For the entries below, the result should be an exact transcription of the lines from the one with "- intros [= <- <-]." up to and including the one with "destruct (url_join u", and only those.

→ Excerpted data
□ □ □ □ □ □ □

(* ===== verification/Install.v ===== *)
(** Model installation ([crates/impossible-models/src/install.rs]): the commit gate,
    the network policy and the requests of a download.

    The HTTP client and the URL parser are parameters; what servers answer is part of the
    environment of a download, so the theorems hold for every server.  The transaction that
    writes to the cache is in [Installer]. *)

From Stdlib Require Import NArith Lia Ascii.
From stdpp Require Import base strings list.
From S2P Require Import Prelude Core Std Config Manifest.
Import Manifest.

Local Open Scope string_scope.
Local Open Scope list_scope.

Module Install.

(** * The commit gate *)

Inductive GateState := COMMIT_OPEN | COMMIT_CANCELLED | COMMIT_CROSSED.
Inductive CommitDecision := CancelledBeforeCommit | AlreadyCommitted.

#[global] Instance GateState_eq_dec : EqDecision GateState.
Proof. solve_decision. Defined.
#[global] Instance CommitDecision_eq_dec : EqDecision CommitDecision.
Proof. solve_decision. Defined.

(** [InstallCommitGate::new] *)
Definition InstallCommitGate_new : GateState := COMMIT_OPEN.

(** [InstallCommitGate::request_cancel]: one compare-exchange. *)
Definition request_cancel (g : GateState) : CommitDecision * GateState :=
  match g with
  | COMMIT_OPEN | COMMIT_CANCELLED => (CancelledBeforeCommit, COMMIT_CANCELLED)
  | COMMIT_CROSSED => (AlreadyCommitted, COMMIT_CROSSED)
  end.

(** [InstallCommitGate::begin_commit]: one compare-exchange. *)
Definition begin_commit (g : GateState) : bool * GateState :=
  match g with
  | COMMIT_OPEN => (true, COMMIT_CROSSED)
  | g => (false, g)
  end.

(** * Network policy *)

Section install.
Context {U : UrlCrate}.

Record InstallOptions := mk_InstallOptions {
  offline : bool;
  allowed_origins : list Url;
  max_redirects : N;
  max_artifact_bytes : N;
  max_artifacts : N;
  max_total_artifact_bytes : N;
}.

Definition DEFAULT_ORIGINS : list string :=
  ["https://huggingface.co"; "https://cas-server.xethub.hf.co"; "https://cas-server.xethub-eu.hf.co";
   "https://transfer.xethub.hf.co"; "https://transfer.xethub-eu.hf.co"; "https://us.aws.cdn.hf.co";
   "https://us.gcp.cdn.hf.co"; "https://cdn-lfs-us-1.hf.co"; "https://cdn-lfs-eu-1.hf.co"].

(** [Default for InstallOptions] *)
Definition InstallOptions_default : InstallOptions :=
  mk_InstallOptions false (omap url_parse DEFAULT_ORIGINS) 3 (2 * 1024 * 1024 * 1024) MAX_ARTIFACTS
    (8 * 1024 * 1024 * 1024).

(** One origin of [Installer::new]; an opaque origin serializes as [null]. *)
Definition unsafe_origin (o : Url) : bool :=
  let canonical := default "null" (url_origin o) +:+ "/" in
  bool_decide (url_host_str o = None) || (negb (String.eqb (url_scheme o) "https") && negb (safe_loopback o))
  || negb (String.eqb (url_username o) "") || bool_decide (url_password o ≠ None)
  || negb (String.eqb (url_path o) "/") || bool_decide (url_query o ≠ None)
  || bool_decide (url_fragment o ≠ None) || negb (String.eqb (url_as_str o) canonical).

(** The validation of [Installer::new]. *)
Definition Installer_new (o : InstallOptions) : result Error InstallOptions :=
  ensure negb ((max_artifact_bytes o =? 0) || (max_artifacts o =? 0) || (max_total_artifact_bytes o =? 0))%N
    else EInvalid "installation limits must be non-zero" in
  ensure negb (len (allowed_origins o) =? 0)%N
    else EInvalid "at least one download origin must be explicitly allowed" in
  ensure negb (existsb unsafe_origin (allowed_origins o))
    else EInvalid "allowed origins must be exact canonical HTTPS origins (HTTP is test-only for loopback)" in
  Ok o.

(** The loop of [validate_install_size]. *)
Fixpoint add_sizes (o : InstallOptions) (total : N) (l : list Artifact) : result Error N :=
  match l with
  | [] => Ok total
  | a :: l =>
    ensure negb (max_artifact_bytes o <? size a)%N else SizeLimit (max_artifact_bytes o) (size a) in
    let? total := ok_or (checked_add u64_max total (size a)) (EInvalid "aggregate artifact size overflow") in
    add_sizes o total l
  end.
(** [Installer::validate_install_size] *)
Definition validate_install_size (o : InstallOptions) (m : Manifest) : result Error unit :=
  ensure negb (max_artifacts o <? len (artifacts m))%N
    else EInvalid "manifest exceeds configured artifact count" in
  let? total := add_sizes o 0 (artifacts m) in
  ensure negb (max_total_artifact_bytes o <? total)%N else SizeLimit (max_total_artifact_bytes o) total in
  Ok tt.

Definition same_origin (o c : Url) : bool :=
  String.eqb (url_scheme o) (url_scheme c) && bool_decide (url_host_str o = url_host_str c)
  && bool_decide (url_port_or_known_default o = url_port_or_known_default c).

(** [Installer::ensure_allowed] *)
Definition ensure_allowed (o : InstallOptions) (c : Url) : result Error unit :=
  ensure existsb (λ origin, same_origin origin c) (allowed_origins o)
    else OriginNotAllowed (default "null" (url_origin c)) in
  Ok tt.

(** * Download *)

(** One piece of a response body: data, a transport error, or the observation of a
    cancellation. *)
Inductive Chunk := CData (bytes : string) | CFailed (e : Error) | CCancelled.

(** A response: its status, its [Location] ([Some None] when it is not text), its
    [Content-Length] as text, and its body. *)
Record HttpResponse := mk_HttpResponse {
  status : N;
  location : option (option string);
  content_length : option string;
  body : list Chunk;
}.

(** The environment of one download: whether cancellation is seen before the
    [n]-th request, and what the client answers to it ([None]: cancelled while
    waiting). *)
Record DownloadEnv := mk_DownloadEnv {
  cancelled_before : nat → bool;
  send : nat → Url → option (result Error HttpResponse);
}.

Definition is_redirection (s : N) : bool := ((300 <=? s) && (s <? 400))%N.

(** The request loop of [Installer::download]: the URLs requested and the final
    response; [fuel] is one more than the redirects left. *)
Fixpoint follow (o : InstallOptions) (e : DownloadEnv) (fuel n : nat) (u : Url) : list Url * result Error HttpResponse :=
  match ensure_allowed o u with
  | Err err => ([], Err err)
  | Ok _ =>
    if cancelled_before e n then ([], Err ECancelled) else
    match send e n u with
    | None => ([u], Err ECancelled)
    | Some (Err err) => ([u], Err err)
    | Some (Ok r) =>
      if is_redirection (status r) then
        match fuel with
        | O => ([u], Err (EInvalid "redirect limit exceeded"))
        | S fuel =>
          match location r with
          | None => ([u], Err (EInvalid "redirect omitted Location"))
          | Some None => ([u], Err (EInvalid "redirect Location is invalid"))
          | Some (Some l) =>
            match url_join u l with
            | None => ([u], Err (EInvalid "redirect URL is invalid"))
            | Some u' => let '(us, res) := follow o e fuel (S n) u' in (u :: us, res)
            end
          end
        end
      else if (status r =? 200)%N then ([u], Ok r)
      else ([u], Err (EInvalid ("artifact server returned HTTP " +:+ decimal (status r))))
    end
  end.

(** [validate_content_length] *)
Definition validate_content_length (r : HttpResponse) (expected : N) : result Error unit :=
  match (s ← content_length r; parse_unsigned u64_max s) with
  | Some length => ensure negb (expected <? length)%N else SizeLimit expected length in Ok tt
  | None => Ok tt
  end.

(** * Properties *)

(** Any mix of cancellation requests and commit attempts on one gate. *)
Inductive GateOp := OpCancel | OpCommit.
Inductive GateAnswer := AnsCancel (d : CommitDecision) | AnsCommit (b : bool).

Definition gate_step (g : GateState) (op : GateOp) : GateAnswer * GateState :=
  match op with
  | OpCancel => let '(d, g) := request_cancel g in (AnsCancel d, g)
  | OpCommit => let '(b, g) := begin_commit g in (AnsCommit b, g)
  end.
Fixpoint gate_run (g : GateState) (ops : list GateOp) : list GateAnswer :=
  match ops with [] => [] | op :: ops => let '(a, g) := gate_step g op in a :: gate_run g ops end.

Definition cancel_won (a : GateAnswer) : bool := match a with AnsCancel CancelledBeforeCommit => true | _ => false end.
Definition commit_won (a : GateAnswer) : bool := match a with AnsCommit true => true | _ => false end.

Lemma gate_decided ops :
  (∀ a, a ∈ gate_run COMMIT_CANCELLED ops → a = AnsCancel CancelledBeforeCommit ∨ a = AnsCommit false) ∧
  (∀ a, a ∈ gate_run COMMIT_CROSSED ops → a = AnsCancel AlreadyCommitted ∨ a = AnsCommit false).
Proof.
  induction ops as [|[] ops [IH1 IH2]]; simpl; (split; intros a Ha; [|]);
    (inversion Ha; subst; auto).
Qed.

(** Cancellation and commit exclude each other: in any interleaving of
    cancellation requests and commit attempts on a gate, cancellation is never
    reported as won when a commit was entered, a commit is entered at most once,
    and whichever transition comes first decides every later answer. *)
Theorem gate_exclusive ops :
  let answers := gate_run InstallCommitGate_new ops in
  ¬ (existsb cancel_won answers = true ∧ existsb commit_won answers = true) ∧
  (length (List.filter commit_won answers) ≤ 1)%nat ∧
  (ops ≠ [] → existsb cancel_won answers = true ∨ existsb commit_won answers = true).
Proof.
  assert (Hno : ∀ g f, (∀ a, a ∈ gate_run g (tl ops) → f a = false) → List.filter f (gate_run g (tl ops)) = []).
  { intros g f. generalize (gate_run g (tl ops)). intros l Hl. induction l as [|a l IH]; simpl; [done|].
    rewrite Hl by left. apply IH. intros b Hb. apply Hl. by right. }
  destruct ops as [|op ops]; [simpl; split_and!; [by intros []|lia|done]|]. simpl tl in Hno.
  destruct (gate_decided ops) as [Hc Hx]. destruct op; simpl.
  - assert (Hf : List.filter commit_won (gate_run COMMIT_CANCELLED ops) = []).
    { apply Hno. intros a Ha. by destruct (Hc a Ha) as [->| ->]. }
    rewrite Hf. simpl. split_and!; [|lia|by left]. intros [_ (a & Ha & Hw)%existsb_exists].
    apply list_elem_of_In in Ha. by destruct (Hc a Ha) as [->| ->].
  - assert (Hf : List.filter commit_won (gate_run COMMIT_CROSSED ops) = []).
    { apply Hno. intros a Ha. by destruct (Hx a Ha) as [->| ->]. }
    rewrite Hf. simpl. split_and!; [|lia|by right]. intros [(a & Ha & Hw)%existsb_exists _].
    apply list_elem_of_In in Ha. by destruct (Hx a Ha) as [->| ->].
Qed.

Lemma ensure_allowed_unit o u x : ensure_allowed o u = Ok x → ensure_allowed o u = Ok tt.
Proof. by destruct x. Qed.

Lemma follow_spec o e fuel n u us res :
  follow o e fuel n u = (us, res) →
  Forall (λ v, ensure_allowed o v = Ok tt) us ∧ (length us ≤ S fuel)%nat.
Proof.
  revert n u us res. induction fuel as [|fuel IH]; intros n u us res; cbn [follow];
    destruct (ensure_allowed o u) as [[]|err] eqn:Ha;
    try (intros [= <- <-]; simpl; split; [constructor|lia]);
    (destruct (cancelled_before e n); [intros [= <- <-]; simpl; split; [constructor|lia]|]);
    (destruct (send e n u) as [[r|]|]; [|intros [= <- <-]; simpl; split; [by repeat constructor|lia]..]);
    (destruct (is_redirection (status r)); [|destruct (_ =? _)%N; intros [= <- <-]; simpl; split; [by repeat constructor|lia|by repeat constructor|lia]]).
  - intros [= <- <-]. simpl. split; [by repeat constructor|lia].
  - destruct (location r) as [[l|]|]; [|intros [= <- <-]; simpl; split; [by repeat constructor|lia]..].
    destruct (url_join u l) as [u'|]; [|intros [= <- <-]; simpl; split; [by repeat constructor|lia]].
    destruct (follow o e fuel (S n) u') as [us' res'] eqn:Hf. intros [= <- <-].
    apply IH in Hf as [H1 H2]. simpl. split; [by constructor|lia].
Qed.

End install.

(** * A concrete policy and server *)

Definition sample_options : InstallOptions (U := SimpleUrl) :=
  mk_InstallOptions (U := SimpleUrl) false [("https", "acme.example", "/")] 1 100 4 100.

(** A server that redirects once and then sends the body in two chunks. *)
Definition sample_download (target : string) (chunks : list Chunk) (n : N) : DownloadEnv (U := SimpleUrl) :=
  mk_DownloadEnv (U := SimpleUrl) (λ _, false)
    (λ i _, match i with
            | O => Some (Ok (mk_HttpResponse 302 (Some (Some target)) None []))
            | _ => Some (Ok (mk_HttpResponse 200 None (Some (decimal n)) chunks))
            end).

End Install.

□ □ □ □ □ □ □

→ Your solution
  - intros [= <- <-]. simpl. split; [by repeat constructor|lia].
  - destruct (location r) as [[l|]|]; [|intros [= <- <-]; simpl; split; [by repeat constructor|lia]..].
    destruct (url_join u l) as [u'|]; [|intros [= <- <-]; simpl; split; [by repeat constructor|lia]].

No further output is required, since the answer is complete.